## GIVEN ENTRIES
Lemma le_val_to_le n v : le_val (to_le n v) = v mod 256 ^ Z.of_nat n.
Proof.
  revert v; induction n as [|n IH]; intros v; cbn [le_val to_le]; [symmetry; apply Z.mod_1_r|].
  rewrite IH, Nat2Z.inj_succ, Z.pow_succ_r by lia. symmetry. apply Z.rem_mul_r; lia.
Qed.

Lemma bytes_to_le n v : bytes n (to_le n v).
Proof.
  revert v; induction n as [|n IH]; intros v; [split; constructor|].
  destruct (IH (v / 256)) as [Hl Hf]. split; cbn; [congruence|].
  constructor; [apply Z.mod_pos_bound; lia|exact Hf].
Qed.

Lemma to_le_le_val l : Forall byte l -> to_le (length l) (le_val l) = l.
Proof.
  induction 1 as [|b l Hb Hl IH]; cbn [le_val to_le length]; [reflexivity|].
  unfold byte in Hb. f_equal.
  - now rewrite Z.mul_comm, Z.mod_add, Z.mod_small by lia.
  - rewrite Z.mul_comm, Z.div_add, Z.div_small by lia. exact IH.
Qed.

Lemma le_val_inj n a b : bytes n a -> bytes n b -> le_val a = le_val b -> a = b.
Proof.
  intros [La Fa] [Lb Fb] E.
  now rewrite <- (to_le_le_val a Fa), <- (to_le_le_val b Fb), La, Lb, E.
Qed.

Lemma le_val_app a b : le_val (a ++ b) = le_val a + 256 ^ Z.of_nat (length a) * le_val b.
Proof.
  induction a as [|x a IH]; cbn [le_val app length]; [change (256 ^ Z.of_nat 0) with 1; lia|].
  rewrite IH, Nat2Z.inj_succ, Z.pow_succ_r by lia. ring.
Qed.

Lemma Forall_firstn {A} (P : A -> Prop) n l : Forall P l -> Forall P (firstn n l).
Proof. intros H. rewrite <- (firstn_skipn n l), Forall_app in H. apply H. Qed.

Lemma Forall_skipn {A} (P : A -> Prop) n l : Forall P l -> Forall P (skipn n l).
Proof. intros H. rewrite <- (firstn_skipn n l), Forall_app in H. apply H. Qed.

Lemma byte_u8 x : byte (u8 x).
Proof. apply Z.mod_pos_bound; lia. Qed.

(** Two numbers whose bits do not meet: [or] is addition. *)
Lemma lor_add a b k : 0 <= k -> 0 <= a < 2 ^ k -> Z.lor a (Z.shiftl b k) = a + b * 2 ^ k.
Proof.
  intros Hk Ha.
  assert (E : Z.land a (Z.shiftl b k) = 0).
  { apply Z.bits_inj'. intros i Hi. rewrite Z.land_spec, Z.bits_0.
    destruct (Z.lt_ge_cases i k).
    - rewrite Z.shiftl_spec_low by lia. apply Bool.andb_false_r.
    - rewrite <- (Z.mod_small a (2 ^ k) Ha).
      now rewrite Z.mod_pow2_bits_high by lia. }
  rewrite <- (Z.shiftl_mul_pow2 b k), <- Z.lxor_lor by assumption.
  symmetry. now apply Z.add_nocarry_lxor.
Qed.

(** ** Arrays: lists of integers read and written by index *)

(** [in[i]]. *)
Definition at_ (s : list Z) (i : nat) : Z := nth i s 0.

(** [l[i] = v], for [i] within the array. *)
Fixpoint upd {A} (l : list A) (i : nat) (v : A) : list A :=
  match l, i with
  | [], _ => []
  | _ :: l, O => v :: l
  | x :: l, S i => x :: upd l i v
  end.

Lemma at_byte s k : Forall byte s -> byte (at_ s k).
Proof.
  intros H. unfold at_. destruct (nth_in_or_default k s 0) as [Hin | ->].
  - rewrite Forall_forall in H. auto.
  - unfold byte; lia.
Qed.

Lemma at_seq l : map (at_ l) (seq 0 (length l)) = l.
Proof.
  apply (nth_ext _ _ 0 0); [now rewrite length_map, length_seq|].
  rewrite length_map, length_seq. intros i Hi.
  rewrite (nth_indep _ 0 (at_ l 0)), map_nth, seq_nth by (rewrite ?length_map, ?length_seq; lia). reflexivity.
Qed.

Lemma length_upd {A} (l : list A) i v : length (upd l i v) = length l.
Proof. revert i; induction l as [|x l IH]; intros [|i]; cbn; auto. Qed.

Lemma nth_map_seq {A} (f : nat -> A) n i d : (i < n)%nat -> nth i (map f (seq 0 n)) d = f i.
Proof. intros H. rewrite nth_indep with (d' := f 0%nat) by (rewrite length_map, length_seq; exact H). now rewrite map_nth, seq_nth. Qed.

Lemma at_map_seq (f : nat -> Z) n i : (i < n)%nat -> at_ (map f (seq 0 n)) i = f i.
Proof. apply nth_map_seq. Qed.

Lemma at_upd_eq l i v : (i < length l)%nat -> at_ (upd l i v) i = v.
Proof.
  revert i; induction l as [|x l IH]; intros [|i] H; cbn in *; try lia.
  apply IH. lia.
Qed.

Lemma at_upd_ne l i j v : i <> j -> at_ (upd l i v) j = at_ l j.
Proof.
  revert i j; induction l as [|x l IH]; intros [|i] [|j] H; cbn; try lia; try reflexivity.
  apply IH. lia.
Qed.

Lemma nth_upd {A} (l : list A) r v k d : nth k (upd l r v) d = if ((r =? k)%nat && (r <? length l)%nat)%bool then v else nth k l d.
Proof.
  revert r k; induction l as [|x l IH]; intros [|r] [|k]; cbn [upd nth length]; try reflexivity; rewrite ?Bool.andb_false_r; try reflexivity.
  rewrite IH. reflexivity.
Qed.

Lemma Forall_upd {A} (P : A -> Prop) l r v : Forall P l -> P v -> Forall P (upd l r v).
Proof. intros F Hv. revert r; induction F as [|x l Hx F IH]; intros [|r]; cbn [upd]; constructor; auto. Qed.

## ACTION ITEM
All entries above need to be copied verbatim.

## PROBLEM SOLUTION
Lemma le_val_to_le n v : le_val (to_le n v) = v mod 256 ^ Z.of_nat n.
Proof.
  revert v; induction n as [|n IH]; intros v; cbn [le_val to_le]; [symmetry; apply Z.mod_1_r|].
  rewrite IH, Nat2Z.inj_succ, Z.pow_succ_r by lia. symmetry. apply Z.rem_mul_r; lia.
Qed.

Lemma bytes_to_le n v : bytes n (to_le n v).
Proof.
  revert v; induction n as [|n IH]; intros v; [split; constructor|].
  destruct (IH (v / 256)) as [Hl Hf]. split; cbn; [congruence|].
  constructor; [apply Z.mod_pos_bound; lia|exact Hf].
Qed.

Lemma to_le_le_val l : Forall byte l -> to_le (length l) (le_val l) = l.
Proof.
  induction 1 as [|b l Hb Hl IH]; cbn [le_val to_le length]; [reflexivity|].
  unfold byte in Hb. f_equal.
  - now rewrite Z.mul_comm, Z.mod_add, Z.mod_small by lia.
  - rewrite Z.mul_comm, Z.div_add, Z.div_small by lia. exact IH.
Qed.

Lemma le_val_inj n a b : bytes n a -> bytes n b -> le_val a = le_val b -> a = b.
Proof.
  intros [La Fa] [Lb Fb] E.
  now rewrite <- (to_le_le_val a Fa), <- (to_le_le_val b Fb), La, Lb, E.
Qed.

Lemma le_val_app a b : le_val (a ++ b) = le_val a + 256 ^ Z.of_nat (length a) * le_val b.
Proof.
  induction a as [|x a IH]; cbn [le_val app length]; [change (256 ^ Z.of_nat 0) with 1; lia|].
  rewrite IH, Nat2Z.inj_succ, Z.pow_succ_r by lia. ring.
Qed.

Lemma Forall_firstn {A} (P : A -> Prop) n l : Forall P l -> Forall P (firstn n l).
Proof. intros H. rewrite <- (firstn_skipn n l), Forall_app in H. apply H. Qed.

Lemma Forall_skipn {A} (P : A -> Prop) n l : Forall P l -> Forall P (skipn n l).
Proof. intros H. rewrite <- (firstn_skipn n l), Forall_app in H. apply H. Qed.

Lemma byte_u8 x : byte (u8 x).
Proof. apply Z.mod_pos_bound; lia. Qed.

(** Two numbers whose bits do not meet: [or] is addition. *)
Lemma lor_add a b k : 0 <= k -> 0 <= a < 2 ^ k -> Z.lor a (Z.shiftl b k) = a + b * 2 ^ k.
Proof.
  intros Hk Ha.
  assert (E : Z.land a (Z.shiftl b k) = 0).
  { apply Z.bits_inj'. intros i Hi. rewrite Z.land_spec, Z.bits_0.
    destruct (Z.lt_ge_cases i k).
    - rewrite Z.shiftl_spec_low by lia. apply Bool.andb_false_r.
    - rewrite <- (Z.mod_small a (2 ^ k) Ha).
      now rewrite Z.mod_pow2_bits_high by lia. }
  rewrite <- (Z.shiftl_mul_pow2 b k), <- Z.lxor_lor by assumption.
  symmetry. now apply Z.add_nocarry_lxor.
Qed.

(** ** Arrays: lists of integers read and written by index *)

(** [in[i]]. *)
Definition at_ (s : list Z) (i : nat) : Z := nth i s 0.

(** [l[i] = v], for [i] within the array. *)
Fixpoint upd {A} (l : list A) (i : nat) (v : A) : list A :=
  match l, i with
  | [], _ => []
  | _ :: l, O => v :: l
  | x :: l, S i => x :: upd l i v
  end.

Lemma at_byte s k : Forall byte s -> byte (at_ s k).
Proof.
  intros H. unfold at_. destruct (nth_in_or_default k s 0) as [Hin | ->].
  - rewrite Forall_forall in H. auto.
  - unfold byte; lia.
Qed.

Lemma at_seq l : map (at_ l) (seq 0 (length l)) = l.
Proof.
  apply (nth_ext _ _ 0 0); [now rewrite length_map, length_seq|].
  rewrite length_map, length_seq. intros i Hi.
  rewrite (nth_indep _ 0 (at_ l 0)), map_nth, seq_nth by (rewrite ?length_map, ?length_seq; lia). reflexivity.
Qed.

Lemma length_upd {A} (l : list A) i v : length (upd l i v) = length l.
Proof. revert i; induction l as [|x l IH]; intros [|i]; cbn; auto. Qed.

Lemma nth_map_seq {A} (f : nat -> A) n i d : (i < n)%nat -> nth i (map f (seq 0 n)) d = f i.
Proof. intros H. rewrite nth_indep with (d' := f 0%nat) by (rewrite length_map, length_seq; exact H). now rewrite map_nth, seq_nth. Qed.

Lemma at_map_seq (f : nat -> Z) n i : (i < n)%nat -> at_ (map f (seq 0 n)) i = f i.
Proof. apply nth_map_seq. Qed.

Lemma at_upd_eq l i v : (i < length l)%nat -> at_ (upd l i v) i = v.
Proof.
  revert i; induction l as [|x l IH]; intros [|i] H; cbn in *; try lia.
  apply IH. lia.
Qed.

Lemma at_upd_ne l i j v : i <> j -> at_ (upd l i v) j = at_ l j.
Proof.
  revert i j; induction l as [|x l IH]; intros [|i] [|j] H; cbn; try lia; try reflexivity.
  apply IH. lia.
Qed.

Lemma nth_upd {A} (l : list A) r v k d : nth k (upd l r v) d = if ((r =? k)%nat && (r <? length l)%nat)%bool then v else nth k l d.
Proof.
  revert r k; induction l as [|x l IH]; intros [|r] [|k]; cbn [upd nth length]; try reflexivity; rewrite ?Bool.andb_false_r; try reflexivity.
  rewrite IH. reflexivity.
Qed.

Lemma Forall_upd {A} (P : A -> Prop) l r v : Forall P l -> P v -> Forall P (upd l r v).
Proof. intros F Hv. revert r; induction F as [|x l Hx F IH]; intros [|r]; cbn [upd]; constructor; auto. Qed.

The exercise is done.